Interestingly, JHAMT In Drosophila melanogaster (DmJHMAT) has been shown to have broad specificity for medium chain free fatty acids when the enzyme is recombinantly expressed in E. coli, converting them into fatty acid methyl esters (FAMEs). More specifically, DmJHAMT is active on fatty acids ranging in size from C12 to C16, exhibiting highest activity for lauric acid, a C12 fatty acid. As FAMEs are considered a component of biodiesel, this raises the possibility of manipulating DmJHAMT for biofuel synthesis. DmJHAMT shows no catalytic activity with respect to shorter chain C8 and C10 fatty acids.

== Biological function ==
Insect metamorphosis is a tightly regulated process that involves JHs and JHAMT. The function of JH in immature insects is to maintain the insect's nymph or larval state by preventing the expression of certain genes that activate insect maturation pathways. Once insects have reached their species-specific size, the corpora allata atrophies and JH production halts due to decreased JHAMT activity, lowering JH concentrations to allow metamorphosis to proceed. In the pupal stage of D. melanogaster and B. mori, a decrease in JH concentration correlates with decreased levels of JHAMT mRNA. Furthermore, JHAMT gene suppression is thought to be critical in larval-pupal metamorphosis in Tribolium castaneum.

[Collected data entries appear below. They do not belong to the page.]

(* ===== verification/Boxes.v ===== *)
(** * Open and sealed boxes, handle actions

    [src/boxes.rs]: a message with its nonce, in clear ([OpenBox]) or as bytes
    ([ByteBox]), with encoding and encryption in both directions; the [Event]
    of [src/lib.rs] and the [HandleAction] of [src/protocol/types.rs] that a
    handler returns. *)

From S2P Require Import Prelude Text External Errors Types Csn Cookie Nonce Crypto Tasks Messages.

Record OpenBox (A : Type) := mkOpenBox {
  obox_message : A;
  obox_nonce : Nonce;
}.
Arguments mkOpenBox {A} obox_message obox_nonce.
Arguments obox_message {A} o.
Arguments obox_nonce {A} o.

Record ByteBox := mkByteBox {
  bbox_bytes : bytes;
  bbox_nonce : Nonce;
}.

(** [OpenBox::<Message>::new], [OpenBox::<Value>::new] and [ByteBox::new]. *)
Definition open_box_new {A} (message : A) (nonce : Nonce) : OpenBox A := mkOpenBox message nonce.
Definition byte_box_new (bs : bytes) (nonce : Nonce) : ByteBox := mkByteBox bs nonce.

Section byte_box.
Context `{!ByteOrder}.

(** [ByteBox::from_slice]. *)
Definition byte_box_from_slice (bs : bytes) : outcome SignalingError ByteBox :=
  if bool_decide (length bs ≤ NONCEBYTES)%nat
  then Err (SignalingError.Decode "Message is too short")
  else
    nonce ← map_err (λ e, SignalingError.Decode ("Cannot decode nonce: "
      +:+ SignalingError.signaling_error_to_string e)) (nonce_from_bytes (take 24 bs));
    Ok (mkByteBox (drop 24 bs) nonce).

(** [ByteBox::into_bytes]. *)
Definition byte_box_into_bytes (b : ByteBox) : bytes :=
  nonce_into_bytes (bbox_nonce b) ++ bbox_bytes b.
End byte_box.

(** ** Boxed protocol messages *)

Section open_box.
Context `{!ByteOrder, !Sodium, !Rmps}.

(** [OpenBox::<Message>::encode]. *)
Definition obox_encode {E} (o : OpenBox Message) : outcome E ByteBox :=
  bs ← to_msgpack (obox_message o);
  Ok (mkByteBox bs (obox_nonce o)).

(** [OpenBox::<Message>::encrypt]. *)
Definition obox_encrypt {E} (o : OpenBox Message) (keypair : KeyPair) (other_key : PublicKey)
    : outcome E ByteBox :=
  bs ← to_msgpack (obox_message o);
  Ok (mkByteBox (keypair_encrypt keypair bs (obox_nonce o) other_key) (obox_nonce o)).

(** [OpenBox::<Message>::encrypt_token]. *)
Definition obox_encrypt_token {E} (o : OpenBox Message) (auth_token : AuthToken)
    : outcome E ByteBox :=
  bs ← to_msgpack (obox_message o);
  Ok (mkByteBox (auth_token_encrypt auth_token bs (obox_nonce o)) (obox_nonce o)).

(** The [map_err] closures of the decoding functions. *)
Definition cannot_decode (e : SignalingError) : SignalingError :=
  SignalingError.Decode ("Cannot decode message payload: "
    +:+ SignalingError.signaling_error_to_string e).
Definition cannot_decrypt (e : SignalingError) : SignalingError :=
  SignalingError.Decode ("Cannot decrypt message payload: "
    +:+ SignalingError.signaling_error_to_string e).

(** [OpenBox::<Message>::decode]. *)
Definition obox_decode (b : ByteBox) : outcome SignalingError (OpenBox Message) :=
  message ← map_err cannot_decode (from_msgpack (bbox_bytes b));
  Ok (mkOpenBox message (bbox_nonce b)).

(** [OpenBox::<Message>::decrypt]. *)
Definition obox_decrypt (b : ByteBox) (keypair : KeyPair) (other_key : PublicKey)
    : outcome SignalingError (OpenBox Message) :=
  decrypted ← map_err cannot_decrypt
    (keypair_decrypt keypair (bbox_bytes b) (bbox_nonce b) other_key);
  message ← map_err cannot_decode (from_msgpack decrypted);
  Ok (mkOpenBox message (bbox_nonce b)).

(** [OpenBox::<Message>::decrypt_token]. *)
Definition obox_decrypt_token (b : ByteBox) (auth_token : AuthToken)
    : outcome SignalingError (OpenBox Message) :=
  decrypted ← map_err cannot_decode (auth_token_decrypt auth_token (bbox_bytes b) (bbox_nonce b));
  message ← map_err cannot_decode (from_msgpack decrypted);
  Ok (mkOpenBox message (bbox_nonce b)).

(** [OpenBox::<Value>::encrypt]. *)
Definition value_encrypt {E} (o : OpenBox Value) (keypair : KeyPair) (other_key : PublicKey)
    : outcome E ByteBox :=
  bs ← expect (rmps_value_to_vec (obox_message o)) "Failed to serialize value";
  Ok (mkByteBox (keypair_encrypt keypair bs (obox_nonce o) other_key) (obox_nonce o)).

(** [OpenBox::<Value>::decrypt]. *)
Definition value_decrypt (b : ByteBox) (keypair : KeyPair) (other_key : PublicKey)
    : outcome SignalingError (OpenBox Value) :=
  decrypted ← map_err cannot_decrypt
    (keypair_decrypt keypair (bbox_bytes b) (bbox_nonce b) other_key);
  message ← (match rmps_value_from_slice decrypted with
             | inl v => Ok v
             | inr e => Err (SignalingError.Decode ("Cannot decode message payload: " +:+ e))
             end);
  Ok (mkOpenBox message (bbox_nonce b)).
End open_box.

(** ** Seals

    How the content of a box is protected: not at all, for the holder of a
    private key, or for the holder of the token. *)

Inductive Content := AMessage (m : Message) | AValue (v : Value).
Inductive Seal := InClear | WithKeys (own : KeyPair) (other : PublicKey) | WithToken (t : AuthToken).

Definition sealed_with `{!ByteOrder, !Sodium, !Rmps} (q : Seal) (c : Content) (b : ByteBox) : Prop :=
  match q, c with
  | InClear, AMessage m => obox_encode (E := SignalingError) (mkOpenBox m (bbox_nonce b)) = Ok b
  | WithKeys own other, AMessage m =>
      obox_encrypt (E := SignalingError) (mkOpenBox m (bbox_nonce b)) own other = Ok b
  | WithKeys own other, AValue v =>
      value_encrypt (E := SignalingError) (mkOpenBox v (bbox_nonce b)) own other = Ok b
  | WithToken t, AMessage m =>
      obox_encrypt_token (E := SignalingError) (mkOpenBox m (bbox_nonce b)) t = Ok b
  | _, AValue _ => False
  end.

(** ** Events and handle actions *)

Module Event.
Inductive Event :=
  | ServerHandshakeDone (peer_connected : bool)
  | PeerHandshakeDone
  | Disconnected (id : Z).
End Event.
Abbreviation Event := Event.Event.

Module HandleAction.
Inductive HandleAction :=
  | Reply (bbox : ByteBox)
  | HandshakeError (e : SaltyError)
  | HandshakeDone
  | Event (e : Event.Event)
  | TaskMessage (m : TaskMessage.TaskMessage).
End HandleAction.
Abbreviation HandleAction := HandleAction.HandleAction.

(** The boxes a list of actions sends. *)
Definition replies (actions : list HandleAction) : list ByteBox :=
  omap (λ a, match a with HandleAction.Reply b => Some b | _ => None end) actions.

(** ** Lemmas *)

Section wire.
Context `{!ByteOrder, !ByteOrderLaws}.

(** A box with a payload survives the wire. *)
Lemma byte_box_roundtrip b : wf_nonce (bbox_nonce b) → bbox_bytes b ≠ [] →
  byte_box_from_slice (byte_box_into_bytes b) = Ok b.
Proof.
  intros Hn Hne. destruct (nonce_bytes_wf _ Hn) as [Hl _]. destruct b as [bs n]; simpl in *.
  unfold byte_box_from_slice, byte_box_into_bytes, NONCEBYTES; simpl.
  rewrite bool_decide_eq_false_2
    by (rewrite length_app, Hl; destruct bs; [done|simpl; lia]).
  rewrite take_app_length', drop_app_length' by done. by rewrite nonce_from_into.
Qed.

(** Conversely a parsed box has exactly the bytes it was parsed from. *)
Lemma byte_box_from_slice_Ok bs b : wf_bytes bs → byte_box_from_slice bs = Ok b →
  byte_box_into_bytes b = bs ∧ wf_nonce (bbox_nonce b) ∧ bbox_bytes b ≠ [].
Proof.
  intros Hw. unfold byte_box_from_slice, byte_box_into_bytes, NONCEBYTES.
  case_bool_decide as Hlen; [done|].
  destruct (nonce_from_bytes (take 24 bs)) as [n|e|m] eqn:Hn; [|done..]. simpl. intros [= <-]; simpl.
  apply nonce_into_from in Hn as [-> Hwf]; [|by apply Forall_take].
  split_and!; [apply take_drop|done|]. intros Hd. apply (f_equal length) in Hd.
  rewrite length_drop in Hd. simpl in Hd. lia.
Qed.

(** Parsing never panics. *)
Lemma byte_box_from_slice_total bs m : byte_box_from_slice bs ≠ Panic m.
Proof.
  unfold byte_box_from_slice, nonce_from_bytes, NONCEBYTES. case_bool_decide as Hlen; [done|].
  rewrite bool_decide_eq_false_2; [done|]. rewrite length_take. lia.
Qed.
End wire.

Section seal.
Context `{!ByteOrder, !Sodium, !SodiumLaws, !Rmps, !RmpsLaws}.

Lemma to_msgpack_total m : ∃ bs, rmps_message_to_vec m = Some bs
  ∧ ∀ E, to_msgpack (E := E) m = Ok bs.
Proof.
  destruct (rmps_message_to_vec_total m) as [bs Hbs]. exists bs. unfold to_msgpack. by rewrite Hbs.
Qed.

Lemma from_to_msgpack m : peer_message m = true → wf_message m → wire_message m →
  ∃ bs, (∀ E, to_msgpack (E := E) m = Ok bs) ∧ from_msgpack bs = Ok m.
Proof.
  intros Hm Hw Hwi. destruct (to_msgpack_total m) as (bs & Hv & Ht). exists bs. split; [done|].
  unfold from_msgpack. by rewrite (rmps_message_roundtrip m bs Hm Hw Hwi Hv).
Qed.

Lemma obox_encrypt_total {E} o k pk :
  ∃ bbox, obox_encrypt (E := E) o k pk = Ok bbox ∧ bbox_nonce bbox = obox_nonce o.
Proof.
  destruct (to_msgpack_total (obox_message o)) as (bs & _ & Ht).
  unfold obox_encrypt. rewrite Ht. eexists. split; done.
Qed.
Lemma obox_encode_total {E} o :
  ∃ bbox, obox_encode (E := E) o = Ok bbox ∧ bbox_nonce bbox = obox_nonce o.
Proof.
  destruct (to_msgpack_total (obox_message o)) as (bs & _ & Ht).
  unfold obox_encode. rewrite Ht. eexists. split; done.
Qed.
Lemma obox_encrypt_token_total {E} o t :
  ∃ bbox, obox_encrypt_token (E := E) o t = Ok bbox ∧ bbox_nonce bbox = obox_nonce o.
Proof.
  destruct (to_msgpack_total (obox_message o)) as (bs & _ & Ht).
  unfold obox_encrypt_token. rewrite Ht. eexists. split; done.
Qed.
Lemma value_encrypt_total {E} o k pk :
  ∃ bbox, value_encrypt (E := E) o k pk = Ok bbox ∧ bbox_nonce bbox = obox_nonce o.
Proof.
  destruct (rmps_value_to_vec_total (obox_message o)) as [bs Hb].
  unfold value_encrypt. rewrite Hb. eexists. split; done.
Qed.
Lemma from_msgpack_wf bs m : from_msgpack bs = Ok m → wf_message m.
Proof.
  unfold from_msgpack. destruct (rmps_message_from_slice bs) eqn:Hm; [|done].
  intros [= <-]. by eapply rmps_message_from_slice_wf.
Qed.

(** What is sealed for a peer opens to the same message and nonce. *)
Lemma obox_encrypt_decrypt {E} a b m n : wf_keypair a → wf_keypair b →
  peer_message m = true → wf_message m → wire_message m →
  ∃ bbox, obox_encrypt (E := E) (mkOpenBox m n) a (public_key b) = Ok bbox
    ∧ bbox_nonce bbox = n ∧ obox_decrypt bbox b (public_key a) = Ok (mkOpenBox m n).
Proof.
  intros Ha Hb Hm Hw Hwi. destruct (from_to_msgpack m Hm Hw Hwi) as (bs & Ht & Hf).
  eexists. unfold obox_encrypt; simpl. rewrite Ht. split_and!; [done|done|].
  unfold obox_decrypt; simpl. rewrite keypair_roundtrip by done. simpl. by rewrite Hf.
Qed.

Lemma obox_encrypt_token_decrypt {E} t m n : peer_message m = true → wf_message m → wire_message m →
  ∃ bbox, obox_encrypt_token (E := E) (mkOpenBox m n) t = Ok bbox
    ∧ bbox_nonce bbox = n ∧ obox_decrypt_token bbox t = Ok (mkOpenBox m n).
Proof.
  intros Hm Hw Hwi. destruct (from_to_msgpack m Hm Hw Hwi) as (bs & Ht & Hf).
  eexists. unfold obox_encrypt_token; simpl. rewrite Ht. split_and!; [done|done|].
  unfold obox_decrypt_token; simpl. rewrite auth_token_roundtrip. simpl. by rewrite Hf.
Qed.

(** A sealed payload is never empty, so a sealed box survives the wire. *)
Lemma obox_encrypt_payload {E} o k pk b : obox_encrypt (E := E) o k pk = Ok b → bbox_bytes b ≠ [].
Proof.
  unfold obox_encrypt. destruct (to_msgpack _) as [bs|e|m]; [|done..]. simpl. intros [= <-]; simpl.
  unfold keypair_encrypt. intros Hl%(f_equal length). rewrite box_seal_length in Hl.
  unfold MACBYTES in Hl. simpl in Hl. lia.
Qed.
Lemma value_encrypt_payload {E} o k pk b : value_encrypt (E := E) o k pk = Ok b → bbox_bytes b ≠ [].
Proof.
  unfold value_encrypt. destruct (rmps_value_to_vec _) as [bs|]; [|done]. simpl. intros [= <-]; simpl.
  unfold keypair_encrypt. intros Hl%(f_equal length). rewrite box_seal_length in Hl.
  unfold MACBYTES in Hl. simpl in Hl. lia.
Qed.
Lemma obox_encrypt_token_payload {E} o t b :
  obox_encrypt_token (E := E) o t = Ok b → bbox_bytes b ≠ [].
Proof.
  unfold obox_encrypt_token. destruct (to_msgpack _) as [bs|e|m]; [|done..]. simpl.
  intros [= <-]; simpl. unfold auth_token_encrypt. intros Hl%(f_equal length).
  rewrite secretbox_seal_length in Hl. unfold MACBYTES in Hl. simpl in Hl. lia.
Qed.

Lemma value_encrypt_decrypt {E} a b v n : wf_keypair a → wf_keypair b → wf_value v = true →
  ∃ bbox, value_encrypt (E := E) (mkOpenBox v n) a (public_key b) = Ok bbox
    ∧ bbox_nonce bbox = n ∧ value_decrypt bbox b (public_key a) = Ok (mkOpenBox v n).
Proof.
  intros Ha Hb Hv. destruct (rmps_value_to_vec_total v) as [bs Ht].
  pose proof (rmps_value_roundtrip v bs Hv Ht) as Hf.
  eexists. unfold value_encrypt; simpl. rewrite Ht. split_and!; [done|done|].
  unfold value_decrypt; simpl. rewrite keypair_roundtrip by done. simpl. by rewrite Hf.
Qed.
End seal.

Lemma value_decrypt_total `{!ByteOrder, !Sodium, !Rmps} b k pk msg : value_decrypt b k pk ≠ Panic msg.
Proof.
  unfold value_decrypt, keypair_decrypt. destruct (box_open _ _ _ _); simpl; [|done].
  by case_match.
Qed.

(** A decoded box carries a well-typed message and the nonce of the wire box;
    decoding never panics. *)
Definition decoded (b : ByteBox) (r : outcome SignalingError (OpenBox Message)) : Prop :=
  match r with
  | Ok o => wf_message (obox_message o) ∧ obox_nonce o = bbox_nonce b
  | Err _ => True
  | Panic _ => False
  end.

Section decoded.
Context `{!ByteOrder, !Sodium, !Rmps, !RmpsLaws}.

Lemma from_msgpack_decoded b f bs :
  decoded b (message ← map_err f (from_msgpack bs); Ok (mkOpenBox message (bbox_nonce b))).
Proof.
  destruct (from_msgpack bs) as [m|e|msg] eqn:Hm; simpl; [|done|].
  - split; [by eapply from_msgpack_wf|done].
  - unfold from_msgpack in Hm. by destruct (rmps_message_from_slice bs).
Qed.
Lemma obox_decode_decoded b : decoded b (obox_decode b).
Proof. apply from_msgpack_decoded. Qed.
Lemma obox_decrypt_decoded b k pk : decoded b (obox_decrypt b k pk).
Proof.
  unfold obox_decrypt, keypair_decrypt. destruct (box_open _ _ _ _); simpl; [|done].
  apply from_msgpack_decoded.
Qed.
Lemma obox_decrypt_token_decoded b t : decoded b (obox_decrypt_token b t).
Proof.
  unfold obox_decrypt_token, auth_token_decrypt. destruct (secretbox_open _ _ _); simpl; [|done].
  apply from_msgpack_decoded.
Qed.
Lemma map_err_decoded b f r : decoded b r → decoded b (map_err f r).
Proof. by destruct r. Qed.
End decoded.

#[export] Hint Resolve obox_decode_decoded obox_decrypt_decoded obox_decrypt_token_decoded
  map_err_decoded : salty.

In D. melanogaster, DmJHMAT is encoded by the CG17330/DmJHAMT gene, and is very specifically expressed in the corpus allatum. Experiments have shown that an overexpression of CG17330/DmJHAMT leads to pupal lethality and a misorientation of male genitalia in D. melanogaster, suggesting that proper temporal regulation of this gene is critical for Drosophila development.

Apis mellifera are also known to encode a similar JHAMT protein (AmJHAMT). The cDNA was found to be 1253bp long, and encodes a 278-aa protein that shares 32-36% identity with other known JHAMTs. During periods of caste development, queen larvae contained significantly higher levels of AmJHAMT mRNA and protein than worker larvae, suggesting that the protein has a significant role in honey bee caste differentiation.